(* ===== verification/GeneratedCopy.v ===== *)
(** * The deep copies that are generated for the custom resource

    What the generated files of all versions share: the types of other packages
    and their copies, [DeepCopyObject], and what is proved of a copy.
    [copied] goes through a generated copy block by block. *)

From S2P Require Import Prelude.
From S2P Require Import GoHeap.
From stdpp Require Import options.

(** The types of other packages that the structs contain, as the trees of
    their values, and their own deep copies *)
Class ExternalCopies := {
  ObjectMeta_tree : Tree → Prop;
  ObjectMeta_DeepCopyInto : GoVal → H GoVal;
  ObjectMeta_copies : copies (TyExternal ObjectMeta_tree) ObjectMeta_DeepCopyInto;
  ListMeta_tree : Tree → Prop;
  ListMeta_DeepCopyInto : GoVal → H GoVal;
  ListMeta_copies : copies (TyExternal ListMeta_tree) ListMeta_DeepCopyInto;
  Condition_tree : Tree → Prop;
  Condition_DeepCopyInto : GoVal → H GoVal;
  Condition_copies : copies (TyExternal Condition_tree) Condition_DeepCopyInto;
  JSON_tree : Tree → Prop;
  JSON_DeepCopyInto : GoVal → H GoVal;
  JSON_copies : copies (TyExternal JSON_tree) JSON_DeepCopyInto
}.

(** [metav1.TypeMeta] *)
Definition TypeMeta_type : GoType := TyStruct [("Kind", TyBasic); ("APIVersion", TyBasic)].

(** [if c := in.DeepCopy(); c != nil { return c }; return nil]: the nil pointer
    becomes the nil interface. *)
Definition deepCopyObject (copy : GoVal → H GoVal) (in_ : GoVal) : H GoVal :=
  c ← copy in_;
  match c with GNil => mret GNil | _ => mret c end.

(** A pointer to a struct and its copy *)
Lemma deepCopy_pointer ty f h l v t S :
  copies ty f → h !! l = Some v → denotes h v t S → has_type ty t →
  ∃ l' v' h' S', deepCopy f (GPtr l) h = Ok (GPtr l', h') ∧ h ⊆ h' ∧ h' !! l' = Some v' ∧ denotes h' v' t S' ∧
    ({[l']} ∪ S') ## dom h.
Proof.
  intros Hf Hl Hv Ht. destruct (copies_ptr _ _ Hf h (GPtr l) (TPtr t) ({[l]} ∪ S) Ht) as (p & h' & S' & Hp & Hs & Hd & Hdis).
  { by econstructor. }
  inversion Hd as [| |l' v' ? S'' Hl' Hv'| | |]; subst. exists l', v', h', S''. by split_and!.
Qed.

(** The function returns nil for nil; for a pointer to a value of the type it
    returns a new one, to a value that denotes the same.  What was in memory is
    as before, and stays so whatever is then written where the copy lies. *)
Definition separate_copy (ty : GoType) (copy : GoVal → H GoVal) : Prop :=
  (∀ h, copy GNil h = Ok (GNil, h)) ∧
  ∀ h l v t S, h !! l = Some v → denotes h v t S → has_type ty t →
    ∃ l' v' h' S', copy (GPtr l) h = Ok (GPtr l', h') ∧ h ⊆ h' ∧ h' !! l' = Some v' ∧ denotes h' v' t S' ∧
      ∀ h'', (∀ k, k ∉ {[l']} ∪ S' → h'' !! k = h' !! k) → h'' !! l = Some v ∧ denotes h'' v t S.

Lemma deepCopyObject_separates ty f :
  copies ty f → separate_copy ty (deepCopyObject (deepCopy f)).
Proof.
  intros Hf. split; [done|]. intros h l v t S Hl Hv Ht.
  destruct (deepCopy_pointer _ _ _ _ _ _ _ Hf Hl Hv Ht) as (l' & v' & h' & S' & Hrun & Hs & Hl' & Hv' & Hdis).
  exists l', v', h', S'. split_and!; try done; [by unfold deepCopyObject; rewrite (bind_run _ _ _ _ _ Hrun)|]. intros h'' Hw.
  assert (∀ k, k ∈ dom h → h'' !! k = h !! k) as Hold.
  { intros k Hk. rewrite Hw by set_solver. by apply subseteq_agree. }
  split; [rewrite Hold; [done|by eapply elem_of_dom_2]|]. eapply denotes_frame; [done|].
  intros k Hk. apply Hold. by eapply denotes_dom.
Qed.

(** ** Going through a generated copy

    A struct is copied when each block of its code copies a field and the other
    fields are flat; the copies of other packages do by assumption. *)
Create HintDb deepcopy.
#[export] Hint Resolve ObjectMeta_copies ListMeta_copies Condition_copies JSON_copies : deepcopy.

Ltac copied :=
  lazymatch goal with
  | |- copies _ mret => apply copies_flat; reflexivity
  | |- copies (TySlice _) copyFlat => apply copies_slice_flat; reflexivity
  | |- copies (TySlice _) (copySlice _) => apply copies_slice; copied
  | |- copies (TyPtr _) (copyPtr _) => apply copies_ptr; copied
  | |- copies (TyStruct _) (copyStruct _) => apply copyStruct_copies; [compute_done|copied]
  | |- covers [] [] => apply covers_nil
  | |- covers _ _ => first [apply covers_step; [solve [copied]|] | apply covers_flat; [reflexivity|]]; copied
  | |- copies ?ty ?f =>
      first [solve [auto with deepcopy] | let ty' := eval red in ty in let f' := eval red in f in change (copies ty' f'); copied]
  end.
==
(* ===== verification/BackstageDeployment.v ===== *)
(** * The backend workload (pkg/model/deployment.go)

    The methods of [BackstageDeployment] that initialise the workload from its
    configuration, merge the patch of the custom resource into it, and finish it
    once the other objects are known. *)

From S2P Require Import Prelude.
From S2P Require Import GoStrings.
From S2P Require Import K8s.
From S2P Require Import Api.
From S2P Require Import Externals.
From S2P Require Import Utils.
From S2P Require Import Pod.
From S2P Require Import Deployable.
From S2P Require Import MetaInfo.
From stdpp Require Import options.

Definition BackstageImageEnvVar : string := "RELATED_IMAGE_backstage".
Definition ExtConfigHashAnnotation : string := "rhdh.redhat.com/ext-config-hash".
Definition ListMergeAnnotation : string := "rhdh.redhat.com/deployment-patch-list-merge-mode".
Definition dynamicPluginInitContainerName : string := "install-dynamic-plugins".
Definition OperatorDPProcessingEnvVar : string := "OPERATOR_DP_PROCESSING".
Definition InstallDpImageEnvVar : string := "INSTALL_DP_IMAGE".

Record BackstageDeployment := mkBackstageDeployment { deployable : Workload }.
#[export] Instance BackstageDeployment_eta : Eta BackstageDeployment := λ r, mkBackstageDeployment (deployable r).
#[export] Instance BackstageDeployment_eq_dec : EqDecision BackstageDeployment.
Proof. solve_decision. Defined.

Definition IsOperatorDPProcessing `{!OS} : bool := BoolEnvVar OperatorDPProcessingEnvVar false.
* * *
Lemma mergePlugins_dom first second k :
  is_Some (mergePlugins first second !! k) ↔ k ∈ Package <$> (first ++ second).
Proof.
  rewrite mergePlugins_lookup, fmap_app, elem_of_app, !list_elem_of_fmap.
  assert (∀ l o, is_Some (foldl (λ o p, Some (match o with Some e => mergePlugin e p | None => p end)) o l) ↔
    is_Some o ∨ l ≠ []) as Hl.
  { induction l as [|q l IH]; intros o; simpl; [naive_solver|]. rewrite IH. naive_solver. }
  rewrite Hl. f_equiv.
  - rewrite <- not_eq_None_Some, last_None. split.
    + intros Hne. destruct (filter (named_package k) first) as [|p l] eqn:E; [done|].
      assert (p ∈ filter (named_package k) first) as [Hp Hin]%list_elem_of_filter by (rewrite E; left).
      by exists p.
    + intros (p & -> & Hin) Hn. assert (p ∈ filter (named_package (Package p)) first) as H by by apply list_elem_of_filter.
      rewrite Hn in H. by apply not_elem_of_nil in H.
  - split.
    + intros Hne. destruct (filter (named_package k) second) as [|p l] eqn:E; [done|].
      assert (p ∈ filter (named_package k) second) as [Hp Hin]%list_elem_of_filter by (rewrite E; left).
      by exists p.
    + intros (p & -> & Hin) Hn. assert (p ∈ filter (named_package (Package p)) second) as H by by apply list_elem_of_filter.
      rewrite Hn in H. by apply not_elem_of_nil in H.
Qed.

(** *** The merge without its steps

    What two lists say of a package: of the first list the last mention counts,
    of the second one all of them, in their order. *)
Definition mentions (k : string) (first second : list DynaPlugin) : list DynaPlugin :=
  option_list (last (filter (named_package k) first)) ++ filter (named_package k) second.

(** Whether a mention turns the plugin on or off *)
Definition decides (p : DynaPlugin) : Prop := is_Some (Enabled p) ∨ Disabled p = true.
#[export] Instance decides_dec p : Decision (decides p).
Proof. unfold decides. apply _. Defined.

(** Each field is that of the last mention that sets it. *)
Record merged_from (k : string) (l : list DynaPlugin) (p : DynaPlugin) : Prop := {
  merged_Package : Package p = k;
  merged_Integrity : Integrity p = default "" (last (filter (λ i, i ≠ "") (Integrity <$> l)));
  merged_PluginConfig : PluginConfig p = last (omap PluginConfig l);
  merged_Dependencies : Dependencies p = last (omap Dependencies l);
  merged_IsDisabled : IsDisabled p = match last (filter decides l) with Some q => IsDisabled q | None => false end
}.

What you need to do
Please show the lines in the entries above that hold the string "other".

Your solution
    What the generated files of all versions share: the types of other packages
(** The types of other packages that the structs contain, as the trees of
    A struct is copied when each block of its code copies a field and the other
    fields are flat; the copies of other packages do by assumption. *)
    once the other objects are known. *)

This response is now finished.